A seraph of Heaven too gentle to be human,
Veiling beneath that radiant form of woman…
(p. 294)

When Sue's character is not drawn along psychological lines, it is perceived along sociological lines. Sue is a "type" or the "type" of new woman, as flat and stereotypical in her own way as some of Charles Dickens's pure heroines. She is the "Bachelor girl" heralded by the reviewer Hardy cites in his "Postscript" to Jude. She grafts a new independence and intellectuality onto woman's traditional dependence and emotionalism, and in this grafting major inconsistencies necessarily result. This new feminist, in the words of Lloyd Fernando, ["New Women" in the Late Victorian Novel, 1977], "does not merely defy law and convention, she has put herself so far beyond them in spirit in the pursuit of individual independence that her personality has become grievously impoverished." Fernando continues, Sue "personifies the extreme refinement of sexual sensibility, the extreme moral fastidiousness toward which idealizing young feminists unwittingly tended." Robert Gittings concurs in seeing Sue as a type but disagrees as to which one. For Gittings, [in Young Thomas Hardy, 1975], Sue is not the "New Woman" of the 1890s, but "The Girl of the Period" in the 1860s. He bases his conclusions on the quality of Sue's intellectualisai: her typical loss of faith and substitution of Positivism. Hardy himself encourages such interpretations since he spoke of Sue as a "type of woman which has always had an attraction for me," seeming to refer to her spirituality and intellectuality.

It is reasonable to assume that Hardy's original intention for the novel did envision Sue in these comparatively one-dimensional ways—spiritual, new woman, girl of the period. But as the character gained prominence and complexity, her personality did not necessarily evolve along those lines. Indeed, as the novel and the character change tack, Sue gains dimensions which are incompatible with Hardy's original scheme.

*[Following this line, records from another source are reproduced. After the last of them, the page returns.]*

Lemma existingWork_wp set d tr :
  wp R G (existingManifestWorkRolloutStatus set d)
    (λ tr' r, tr `suffix_of` tr' ∧ (r.1.1 = Succeeded → r.2 = None ∧ seenWork tr' set d)) tr.
Proof.
  unfold existingManifestWorkRolloutStatus. apply wp_bind, wp_send; [by apply HG|].
  assert (∀ e : event, tr `suffix_of` e :: tr) by (intros; by apply suffix_cons_r).
  intros [o|e] _; [|case_goal; by apply wp_ret].
  destruct (ownedBySet set (omLabels (mwMeta o))) eqn:Eo; simpl; [|by split].
  destruct (childMatches o d manifestWorkSpecOps) eqn:Em; simpl; [|by split].
  destruct (manifestWorkRolloutStatus o) as [st t] eqn:Est. split; [done|]. simpl. intros ->.
  split; [done|]. exists o. split_and!; [left|done|done|]. apply manifestWorkRolloutStatus_Succeeded. by rewrite Est.
Qed.

Lemma checkChild_wp cl t check continue (P : trace → Prop) Q tr :
  wp R G check (λ tr' r, tr `suffix_of` tr' ∧ (r.1.1 = Succeeded → r.2 = None ∧ P tr')) tr →
  (∀ tr' r, tr `suffix_of` tr' → crsClusterName r.1 = cl → crsStatus r.1 ≠ Succeeded → Q tr' r) →
  (∀ tr' t', tr `suffix_of` tr' → P tr' → wp R G (continue t') Q tr') →
  wp R G (checkChild cl t check continue) Q tr.
Proof.
  intros Hc Hstop Hgo. unfold checkChild. apply wp_bind. eapply wp_mono; [exact Hc|].
  intros tr' [[st tm] err] [Hs HP]. cbn [fst snd] in *.
  destruct (decide (st = Succeeded)) as [->|Hne].
  - destruct (HP eq_refl) as [-> HPt]. simpl. by apply Hgo.
  - rewrite (bool_decide_eq_false_2 (st = Succeeded)) by done. rewrite orb_true_r.
    apply wp_ret. by apply Hstop.
Qed.

Lemma checkSlices_wp set cl ref slices t tr (P : trace → Prop) :
  (∀ tr tr', tr `suffix_of` tr' → P tr → P tr') → P tr →
  wp R G (checkSlices set cl ref slices t)
    (λ tr' r, crsClusterName r.1 = cl ∧ tr `suffix_of` tr' ∧ (crsStatus r.1 = Succeeded →
       P tr' ∧ ∀ s, s ∈ slices → seenWork tr' set (buildManifestWork set cl ref s))) tr.
Proof.
  intros HP. revert t tr. induction slices as [|s slices IH]; intros t tr Ht; cbn [checkSlices].
  { apply wp_ret. split_and!; [done|done|]. intros _. split; [done|by intros ? ?%elem_of_nil]. }
  eapply checkChild_wp; [apply existingWork_wp| |].
  - intros tr' r Hs Hn Hne. by split_and!.
  - intros tr' t' Hs Hseen. eapply wp_mono; [by apply IH; eapply HP|].
    intros tr2 r (Hn & Hs2 & Hr). split_and!; [done|by etrans|]. intros Hsucc.
    destruct (Hr Hsucc) as [HP2 Hall]. split; [done|].
    intros s' [->|Hs']%elem_of_cons; [by eapply seenWork_suffix|auto].
Qed.

(** The account, and the controller-access children when they are needed. *)
Definition accounts_seen (set : ManagedServiceAccountReplicaSet) (tr : trace) (cl ref : string) : Prop :=
  seenMSA tr set (buildManagedServiceAccount set cl ref) ∧
  (selectorRBACEnabled set = true →
     seenMSA tr set (buildControllerAccessManagedServiceAccount set cl ref) ∧
     seenWork tr set (buildControllerAccessManifestWork set cl ref)).

Lemma accounts_seen_suffix set tr tr' cl ref :
  tr `suffix_of` tr' → accounts_seen set tr cl ref → accounts_seen set tr' cl ref.
Proof.
  intros Hs [Hm Ha]. split; [by eapply seenMSA_suffix|].
  intros Hsel. destruct (Ha Hsel). split; [by eapply seenMSA_suffix|by eapply seenWork_suffix].
Qed.

Definition status_sound (set : ManagedServiceAccountReplicaSet) (cl ref : string) (tr : trace)
    (r : ClusterRolloutStatus * option error) : Prop :=
  crsClusterName r.1 = cl ∧ (crsStatus r.1 = Succeeded → cluster_settled set tr cl ref).

Lemma checkWorkloadRBAC_wp set cl ref resolver t tr :
  accounts_seen set tr cl ref →
  wp R G (checkWorkloadRBAC set cl ref resolver t) (status_sound set cl ref) tr.
Proof.
  intros Hacc. unfold checkWorkloadRBAC. destruct (rbacEnabled set) eqn:Er; cycle 1.
  { apply wp_ret. split; [done|]. intros _. destruct Hacc. split_and!; [done|done|by rewrite Er]. }
  apply wp_bind. eapply wp_mono.
  { apply wp_suffix, desiredRBACSlices_wp. right. intros. by apply HG. }
  intros tr2 [slices [e|]] [Hsl Hs2]; [by apply wp_ret|].
  eapply wp_mono.
  { apply (checkSlices_wp _ _ _ _ _ _ (λ tr', accounts_seen set tr' cl ref));
      [intros tr3 tr4; by apply accounts_seen_suffix|by eapply accounts_seen_suffix]. }
  intros tr3 r (Hn & Hs3 & Hr). split; [done|]. intros Hsucc. destruct (Hr Hsucc) as [[Hm Ha] Hall].
  split_and!; [done|done|]. intros _. exists slices. split; [|done].
  destruct Hsl as [(acc & seg & -> & Hok & [Hcomp _] & [= -> Hj])|(_ & e & [=])]. by exists acc, seg, tr.
Qed.

(** The state of a cluster names the cluster, and Succeeded means settled. *)
Lemma clusterRolloutStatus_wp set cl ref resolver tr :
  wp R G (clusterRolloutStatus set cl ref resolver) (status_sound set cl ref) tr.
Proof.
  unfold clusterRolloutStatus. apply wp_bind, wp_send; [by apply HG|].
  intros [o|e] _; [|case_goal; by apply wp_ret].
  destruct (ownedBySet set (omLabels (msaMeta o))) eqn:Eo; cbn [negb]; [|by apply wp_ret].
  destruct (childMatches o _ msaSpecOps) eqn:Em; cbn [negb]; [|by apply wp_ret].
  destruct (managedServiceAccountRolloutStatus o) as [st t] eqn:Est.
  destruct (decide (st = Succeeded)) as [->|Hne]; cycle 1.
  { rewrite bool_decide_eq_false_2 by done. cbn [negb]. by apply wp_ret. }
  rewrite bool_decide_eq_true_2 by done. cbn [negb].
  match goal with |- wp _ _ _ _ ?tr1 =>
    assert (seenMSA tr1 set (buildManagedServiceAccount set cl ref)) as Hseen end.
  { exists o. split_and!; [left|done|done|]. apply managedServiceAccountRolloutStatus_Succeeded. by rewrite Est. }
  destruct (selectorRBACEnabled set) eqn:Es; cycle 1.
  { apply checkWorkloadRBAC_wp. split; [done|by rewrite Es]. }
  eapply checkChild_wp; [apply existingMSA_wp|by split|]. intros tr2 t2 Hs2 Hseen2.
  eapply checkChild_wp; [apply existingWork_wp|by split|]. intros tr3 t3 Hs3 Hseen3.
  apply checkWorkloadRBAC_wp. split; [eapply seenMSA_suffix; [|exact Hseen]; by etrans|].
  intros _. split; [by eapply seenMSA_suffix|done].
Qed.

End evidence.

Lest we appear simply to be affirming the old inconsistencies—sometimes Sue is one thing, sometimes another—we need to make some distinctions. A personality can be defined as inconsistent in a novel; if his portrayed nature is to be flighty, spasmatic, or impulsive, we are aesthetically comfortable with expecting the unexpected from him. Most critics have seen Sue's inconsistency in this way. But as we have seen, the consequences of this perspective is a sense that the grinder of analysis is an inadequate tool for capturing Sue's character. A more radical inconsistency emerges when the character is inconsistent with her own personality; that is, the creator has failed to create a completely credible individual; or the creator finds those adhesive tapes of shopworn philosophy—this time about women—easier to apply than to reexamine the premise of his narrative framework.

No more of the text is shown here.